■ **Work to complete**
Look below for lines that hold the string "shiftl" and copy each one.
------------------------
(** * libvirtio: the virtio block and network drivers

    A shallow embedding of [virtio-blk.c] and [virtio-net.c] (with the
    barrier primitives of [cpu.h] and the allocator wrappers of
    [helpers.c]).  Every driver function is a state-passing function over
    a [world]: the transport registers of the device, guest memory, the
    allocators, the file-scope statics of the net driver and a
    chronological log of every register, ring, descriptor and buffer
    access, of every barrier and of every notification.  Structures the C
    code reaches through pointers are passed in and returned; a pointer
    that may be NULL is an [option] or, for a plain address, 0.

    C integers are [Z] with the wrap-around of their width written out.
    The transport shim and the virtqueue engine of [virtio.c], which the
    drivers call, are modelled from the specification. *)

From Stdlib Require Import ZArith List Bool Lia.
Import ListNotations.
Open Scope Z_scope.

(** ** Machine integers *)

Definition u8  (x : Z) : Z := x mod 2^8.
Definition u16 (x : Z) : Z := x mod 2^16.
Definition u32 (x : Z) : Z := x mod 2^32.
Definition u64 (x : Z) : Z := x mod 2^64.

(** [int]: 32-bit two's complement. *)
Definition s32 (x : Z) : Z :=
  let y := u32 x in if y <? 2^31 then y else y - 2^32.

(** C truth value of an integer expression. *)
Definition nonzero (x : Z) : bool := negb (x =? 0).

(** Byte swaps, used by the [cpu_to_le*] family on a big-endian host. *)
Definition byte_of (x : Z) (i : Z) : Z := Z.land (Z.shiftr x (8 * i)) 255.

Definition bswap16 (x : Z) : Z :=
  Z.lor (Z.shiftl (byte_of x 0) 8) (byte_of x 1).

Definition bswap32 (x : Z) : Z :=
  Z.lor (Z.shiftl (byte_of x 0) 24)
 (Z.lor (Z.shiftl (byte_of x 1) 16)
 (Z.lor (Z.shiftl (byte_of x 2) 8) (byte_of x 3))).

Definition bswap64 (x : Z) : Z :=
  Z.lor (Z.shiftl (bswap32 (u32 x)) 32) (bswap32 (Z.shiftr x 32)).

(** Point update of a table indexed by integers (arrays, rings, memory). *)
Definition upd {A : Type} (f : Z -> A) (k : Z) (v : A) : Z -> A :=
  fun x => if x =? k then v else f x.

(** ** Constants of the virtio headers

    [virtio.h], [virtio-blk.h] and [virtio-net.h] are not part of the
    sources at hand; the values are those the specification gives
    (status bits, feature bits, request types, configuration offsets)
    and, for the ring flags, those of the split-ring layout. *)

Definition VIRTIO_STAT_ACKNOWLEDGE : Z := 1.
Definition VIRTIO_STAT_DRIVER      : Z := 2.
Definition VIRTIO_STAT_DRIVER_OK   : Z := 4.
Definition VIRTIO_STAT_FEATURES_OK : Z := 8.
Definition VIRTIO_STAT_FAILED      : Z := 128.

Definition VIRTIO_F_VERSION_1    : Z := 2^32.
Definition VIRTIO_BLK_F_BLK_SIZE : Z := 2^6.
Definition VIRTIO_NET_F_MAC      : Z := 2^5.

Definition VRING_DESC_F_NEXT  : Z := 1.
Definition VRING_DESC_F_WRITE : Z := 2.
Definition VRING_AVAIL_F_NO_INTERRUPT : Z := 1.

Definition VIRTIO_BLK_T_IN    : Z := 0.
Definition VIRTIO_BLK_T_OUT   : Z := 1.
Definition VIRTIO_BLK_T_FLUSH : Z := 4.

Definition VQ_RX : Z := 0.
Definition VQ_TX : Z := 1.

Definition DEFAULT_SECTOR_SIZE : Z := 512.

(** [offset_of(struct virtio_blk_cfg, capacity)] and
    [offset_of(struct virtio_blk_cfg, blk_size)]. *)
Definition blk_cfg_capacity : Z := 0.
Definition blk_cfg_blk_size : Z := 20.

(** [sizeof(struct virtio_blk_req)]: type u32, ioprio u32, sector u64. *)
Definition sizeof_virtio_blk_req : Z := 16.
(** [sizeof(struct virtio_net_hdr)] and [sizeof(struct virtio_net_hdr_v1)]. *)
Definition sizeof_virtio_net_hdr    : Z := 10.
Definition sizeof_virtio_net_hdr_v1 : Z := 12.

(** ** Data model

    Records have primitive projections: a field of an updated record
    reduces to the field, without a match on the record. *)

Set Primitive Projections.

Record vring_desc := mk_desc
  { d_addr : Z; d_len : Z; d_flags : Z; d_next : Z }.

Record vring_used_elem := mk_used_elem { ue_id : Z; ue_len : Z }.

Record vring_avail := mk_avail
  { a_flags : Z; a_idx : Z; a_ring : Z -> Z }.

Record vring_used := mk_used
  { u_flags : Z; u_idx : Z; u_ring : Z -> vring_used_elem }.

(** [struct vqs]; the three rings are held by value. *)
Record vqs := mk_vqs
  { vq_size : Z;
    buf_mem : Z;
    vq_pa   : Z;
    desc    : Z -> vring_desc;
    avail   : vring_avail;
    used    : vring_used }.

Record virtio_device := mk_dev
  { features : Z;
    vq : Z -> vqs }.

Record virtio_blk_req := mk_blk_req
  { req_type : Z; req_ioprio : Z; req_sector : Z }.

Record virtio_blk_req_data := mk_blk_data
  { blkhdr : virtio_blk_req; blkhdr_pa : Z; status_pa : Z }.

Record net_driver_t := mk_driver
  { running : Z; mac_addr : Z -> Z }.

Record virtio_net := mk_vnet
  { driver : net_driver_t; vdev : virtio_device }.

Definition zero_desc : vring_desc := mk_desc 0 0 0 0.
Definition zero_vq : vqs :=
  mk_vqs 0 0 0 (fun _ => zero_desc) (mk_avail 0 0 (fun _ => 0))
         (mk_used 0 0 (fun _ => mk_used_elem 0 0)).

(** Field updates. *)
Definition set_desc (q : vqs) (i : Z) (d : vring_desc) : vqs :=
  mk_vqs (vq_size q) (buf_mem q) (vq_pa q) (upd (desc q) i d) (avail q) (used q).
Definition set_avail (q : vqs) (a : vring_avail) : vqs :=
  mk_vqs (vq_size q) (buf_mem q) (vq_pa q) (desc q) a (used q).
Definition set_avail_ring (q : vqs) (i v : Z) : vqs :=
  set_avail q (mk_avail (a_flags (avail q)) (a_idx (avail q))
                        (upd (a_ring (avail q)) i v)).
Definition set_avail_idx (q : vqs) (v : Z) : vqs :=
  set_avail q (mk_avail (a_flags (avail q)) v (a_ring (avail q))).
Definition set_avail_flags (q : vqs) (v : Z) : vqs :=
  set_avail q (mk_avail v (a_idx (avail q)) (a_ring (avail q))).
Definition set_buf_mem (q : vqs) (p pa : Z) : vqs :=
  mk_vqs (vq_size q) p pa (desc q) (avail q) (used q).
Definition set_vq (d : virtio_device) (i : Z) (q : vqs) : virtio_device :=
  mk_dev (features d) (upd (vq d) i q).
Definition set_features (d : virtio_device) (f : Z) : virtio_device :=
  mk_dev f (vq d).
------------------------
■ **Result of the task**
  Z.lor (Z.shiftl (byte_of x 0) 8) (byte_of x 1).
  Z.lor (Z.shiftl (byte_of x 0) 24)
 (Z.lor (Z.shiftl (byte_of x 1) 16)
 (Z.lor (Z.shiftl (byte_of x 2) 8) (byte_of x 3))).
  Z.lor (Z.shiftl (bswap32 (u32 x)) 32) (bswap32 (Z.shiftr x 32)).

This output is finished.